Y compris en termes de mode de management ?
Nicolas Peltier :
« S’il y a bien une chose dont je suis sûr, c’est que je suis prêt à
tout ! Bien sûr on ne changera pas tout du jour au lendemain. La route est
encore longue avant que l’on ait pu définir comment ces changements vont
pouvoir se décliner pour chacun. On parle à minima de plusieurs mois et peut
être pour certains sujets de plusieurs années. Mais ce qui est sûr je ne me
suis fixé aucune limite. On est tellement prisonnier de nos limites, qui
sont largement créatrices de problèmes!!! »
Quid des résistances que vous rencontrez chez vos salariés ?
Pour le moment on a
soulevé plus de questions que de réponses mais je ressens l’évolution d’une
prise de conscience chez tout le monde.
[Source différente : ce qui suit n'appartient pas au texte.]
(** The context has its cipher and no padding, and when a key of the cipher's
    length was loaded, it is the recorded key in the recorded direction. *)
Definition cc_ok (n : CtxName) (cc : AesCtxCache) : Prop :=
  cv_cipher (view (cc_ctx cc)) = Some (ctx_cipher n) ∧
  cv_padding (view (cc_ctx cc)) = false ∧
  length (cc_key cc) = 64%nat ∧
  (cc_enc cc = 0 ∨ cc_enc cc = 1 → cc_key_len cc = ctx_key_len n →
   cv_key (view (cc_ctx cc)) = Some (evp_key (ctx_cipher n) (cc_key cc)) ∧
   cv_enc (view (cc_ctx cc)) = (cc_enc cc =? 1)).

Definition ctxs_ok (w : World) : Prop := ∀ n, cc_ok n (get_cc n w).

Lemma get_put_cc n n' c w :
  get_cc n' (put_cc n c w) = if decide (n = n') then c else get_cc n' w.
Proof. by destruct n, n'. Qed.

Lemma put_put_cc n c c' w : put_cc n c' (put_cc n c w) = put_cc n c' w.
Proof. by destruct n. Qed.

Lemma ctxs_ok_put n c w : ctxs_ok w → cc_ok n c → ctxs_ok (put_cc n c w).
Proof. intros H Hc n'. rewrite get_put_cc. by case_decide; subst. Qed.

Lemma ctx_mode n : mode_of (ctx_cipher n) = ModeCbc ∨ mode_of (ctx_cipher n) = ModeXts.
Proof. destruct n; auto. Qed.

Lemma ctx_mode_not_gcm n : mode_of (ctx_cipher n) ≠ ModeGcm.
Proof. by destruct n. Qed.

Lemma ctx_key_len_range n : 16 <= ctx_key_len n <= 64.
Proof. destruct n; unfold ctx_key_len; simpl; lia. Qed.

Lemma evp_key_length_ok n key :
  ctx_key_len n <= Z.of_nat (length key) →
  length (evp_key (ctx_cipher n) key) = evp_key_length (ctx_cipher n).
Proof. unfold ctx_key_len, evp_key. intros H. rewrite length_take. lia. Qed.

(** The view a context must have before a page is passed through it. *)
Definition ctx_ready (n : CtxName) (enc : Z) (key iv : bytes) (ctx : EVP_CIPHER_CTX) : Prop :=
  cv_cipher (view ctx) = Some (ctx_cipher n) ∧ cv_padding (view ctx) = false ∧
  cv_enc (view ctx) = (enc =? 1) ∧ cv_key (view ctx) = Some (evp_key (ctx_cipher n) key) ∧
  cv_iv (view ctx) = Some iv ∧ cv_data (view ctx) = [].

Lemma aes_ctx_prepare_ready n enc key iv w :
  ctxs_ok w → (enc = 0 ∨ enc = 1) → ctx_key_len n <= Z.of_nat (length key) →
  length iv = 16%nat →
  ∃ cc, aes_ctx_prepare n enc key (ctx_key_len n) iv w = Ok tt (put_cc n cc w) ∧
        ctx_ready n enc key iv (cc_ctx cc) ∧ length (cc_key cc) = 64%nat ∧
        cc_key_len cc = ctx_key_len n ∧ cc_enc cc = enc ∧
        evp_key (ctx_cipher n) (cc_key cc) = evp_key (ctx_cipher n) key.
Proof.
  intros Hok He Hkl Hiv. destruct (Hok n) as (Hc & Hp & Hl & Hk).
  pose proof (ctx_key_len_range n) as Hr. unfold aes_ctx_prepare.
  mstep. rewrite (proj2 (Z.ltb_ge _ _)), (proj2 (Z.ltb_ge EVP_MAX_KEY_LENGTH _))
    by (unfold EVP_MAX_KEY_LENGTH; lia). simpl orb. cbv iota.
  set (cc := get_cc n w) in *.
  destruct (_ && _ && _) eqn:Ehit.
  - apply andb_true_iff in Ehit as [[E1%Z.eqb_eq E2%Z.eqb_eq]%andb_true_iff E3].
    apply bool_decide_eq_true in E3. unfold ctx_key_len in E3. rewrite Nat2Z.id in E3.
    destruct Hk as [Hk1 Hk2]; [by rewrite E2|done|].
    destruct (init_iv (cc_ctx cc) _ _ iv Hc Hk1 (ctx_mode_not_gcm n) Hiv) as [I1 I2].
    destruct (EVP_CipherInit_ex _ _ _ _ _) as [ctx ok] eqn:EI. simpl in I1, I2. subst ok.
    eexists. split; [done|]. unfold ctx_ready. simpl. rewrite I2. simpl.
    unfold evp_key in *. rewrite E3 in *. rewrite Hk2, E2. split_and!; done.
  - edestruct (init_key (cc_ctx cc) (ctx_cipher n) (evp_key (ctx_cipher n) key) iv enc)
      as [I1 I2]; [done|by apply evp_key_length_ok|intros Hg; by destruct (ctx_mode_not_gcm n)
                  |done|done|].
    destruct (EVP_CipherInit_ex _ _ _ _ _) as [ctx ok] eqn:EI. simpl in I1, I2. subst ok.
    eexists. split; [done|]. unfold ctx_ready. simpl. rewrite I2. simpl.
    unfold ctx_key_len in *. rewrite Nat2Z.id. split_and!; try done.
    + rewrite length_app, length_take, length_drop, Hl. lia.
    + unfold evp_key. rewrite take_app_le, take_take, Nat.min_id; [done|].
      rewrite length_take. lia.
Qed.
Chacun a une façon de voir les choses
ce qui entraine bien sûr des résistances,
et puis il y a des sujets de fond qu’on n’a pas encore abordés. Et ces
transformations en cours impactent nécessairement le fonctionnement personnel de chacun et peuvent entrainer des
grosses remises en question sur tous les plans, du management à l’organisation
en passant par l’évaluation. Il est donc
indispensable de nous préparer à cela. Nous avons entamé un travail d’analyse
personnelle à l’aide du MBTI (test psychologique).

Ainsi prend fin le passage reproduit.